Hana Yoo received the B.S. degree from the Department of Electronics at Inha University, Incheon, South Korea. She worked as an engineer for the Department of Liquid Crystal Displays at Samsung Electronics from 2005 to 2006. In 2008, she received the M.S. degree from the Korea Advanced Institute of Science and Technology (KAIST), Daejeon, South Korea. She is currently working as a research staff member for the Advanced Infotainment Research Team at Hyundai Motors. Her research interests include Scalable Video Coding (SVC) and video quality measurement in mobile environments.

Wesley De Neve received the M.Sc. degree in computer science and the Ph.D. degree in computer science engineering from Ghent University, Ghent, Belgium, in 2002 and 2007, respectively. He is currently working as a senior researcher for the Image and Video Systems Lab (IVY Lab), in the position of assistant research professor. IVY Lab is part of the Department of Electrical Engineering of KAIST, the Korea Advanced Institute of Science and Technology (Daejeon, South Korea). Prior to joining KAIST, he was a post-doctoral researcher at both Ghent University - IBBT in Belgium and the Information and Communications University (ICU) in South Korea. His research interests and areas of publication include the coding, annotation, and adaptation of image and video content, GPU-based video processing, efficient XML processing, and the Semantic and the Social Web.

280

Cheon Seog Kim received the B.S degree from the Department of Electrical Engineering at Hong-Ik University, Seoul, South Korea, in 1981 and the M.S. degree from the School of Engineering at Korea University, Seoul, South Korea, in 1983. He received the Ph.D. degree from the Korea Advanced Institute of Science and Technology (KAIST), Daejeon, South Korea, in 2009. In 1984, he worked for Taihan Electric Wire Co., Ltd. From 1992 to 2008, he worked as a chief scientist for security service provider ADT CAPS and for multimedia solutions provider Curon. He currently works as a CTO for Woori CSt. He participated in the MPEG-21 international standardization effort, contributing to the definition of the MPEG-21 DIA visual impairment descriptors and modality conversion. His major research interests are video quality measurement, video coding, Scalable Video Coding (SVC), and the design of multimedia systems.
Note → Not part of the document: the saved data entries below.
(** X17. [shutdown], for an actor whose polling task and session exist
    and whose session closes without an error, returns after it has
    cancelled the polling task, then every task of the pool exactly once in
    the order of insertion, emptied the pool, closed the session and
    logged; the offset and the counter are as before. *)
Theorem shutdown_cancels_every_task (st : state) :
  shutdown st
  = (Val tt,
     mkState (update_offset st) [] (typing_cleanup_counter st) (next_task st)
       (clock st)
       (trace st
        ++ EvCancelPolling
           :: map (fun kv => EvCancel (snd kv)) (typing_tasks st)
        ++ [EvCloseSession; EvLog Info "TelegramInterfaceActor shutdown"]))
  /\ cancels (trace (snd (shutdown st)))
     = cancels (trace st) ++ map snd (typing_tasks st).
Proof.
  assert (E : shutdown st
              = (Val tt,
                 mkState (update_offset st) [] (typing_cleanup_counter st)
                   (next_task st) (clock st)
                   (trace st
                    ++ EvCancelPolling
                       :: map (fun kv => EvCancel (snd kv)) (typing_tasks st)
                    ++ [EvCloseSession;
                        EvLog Info "TelegramInterfaceActor shutdown"]))).
  { unfold shutdown.
    rewrite (bind_val (emit EvCancelPolling) _ st (later 0 [EvCancelPolling] st)
               tt eq_refl).
    rewrite bind_gets. cbn [later typing_tasks].
    rewrite (bind_val _ _ _ _ _ (for_each_emit _ _ _)).
    rewrite later_twice.
    unfold bind, set_tasks, modify, emit, log, emit, modify, later. simpl.
    now rewrite <- !app_assoc. }
  split; [exact E|].
  rewrite E. cbn [snd trace].
  rewrite cancels_app. f_equal.
  change (cancels (EvCancelPolling :: ?l)) with (cancels l).
  rewrite cancels_app, cancels_evicted. simpl. now rewrite app_nil_r.
Qed.

(** ** The calls of a whole message *)

Section Calls.
Variable cfg : config.
Variable w : world.
Hypothesis calm_w : calm w.

Lemma log_run (l : level) (msg : string) (st : state) :
  log l msg st = (Val tt, later 0 [EvLog l msg] st).
Proof. reflexivity. Qed.

(** One send, when nothing is cancelled. *)
Lemma try_send (r : request) (st : state) :
  (_ <- api_call cfg w r None;; ret tt) st
  = (match failure (api w (clock st) r) with
     | None => Val tt
     | Some e => Exc e
     end,
     later 1 [EvApi r (effective_timeout cfg None)] st)
  /\ (forall e, failure (api w (clock st) r) = Some e -> is_Exception e = true).
Proof.
  destruct (calm_w (clock st)) as (C & A & _). specialize (A r).
  unfold bind. rewrite (api_call_run cfg w r None st C).
  destruct (api w (clock st) r) as [res| |e]; simpl.
  - split; [reflexivity|discriminate].
  - split; [reflexivity|]. intros e E. now injection E as <-.
  - split; [reflexivity|]. intros e' E. injection E as <-.
    destruct e; try reflexivity. congruence.
Qed.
Yong Man Ro (M’92–SM’98) received the B.S. degree from Yonsei University, Seoul, South Korea, and the M.S. and Ph.D. degrees from the Korea Advanced Institute of Science and Technology (KAIST), Daejeon, South Korea. In 1987, he was a visiting researcher at Columbia University, and from 1992 to 1995, he was a visiting researcher at the University of California, Irvine and KAIST. He was a research fellow at the University of California, Berkeley and a visiting professor at the University of Toronto in 1996 and 2007, respectively. He is currently holding the position of full professor at KAIST, where he is directing the Image and Video Systems Lab. He participated in the MPEG-7 and MPEG-21 international standardization efforts, contributing to the definition of the MPEG-7 texture descriptor, the MPEG-21 DIA visual impairment descriptors, and modality conversion. His research interests include image/video processing, multimedia adaptation, visual data mining, image/video indexing, and multimedia security. Dr. Ro received the Young Investigator Finalist Award of ISMRM in 1992 and the Scientist Award in Korea in 2003. He served as a TPC member of international conferences such as IWDW, WIAMIS, AIRS, and CCNC, and he was the program co-chair of IWDW 2004.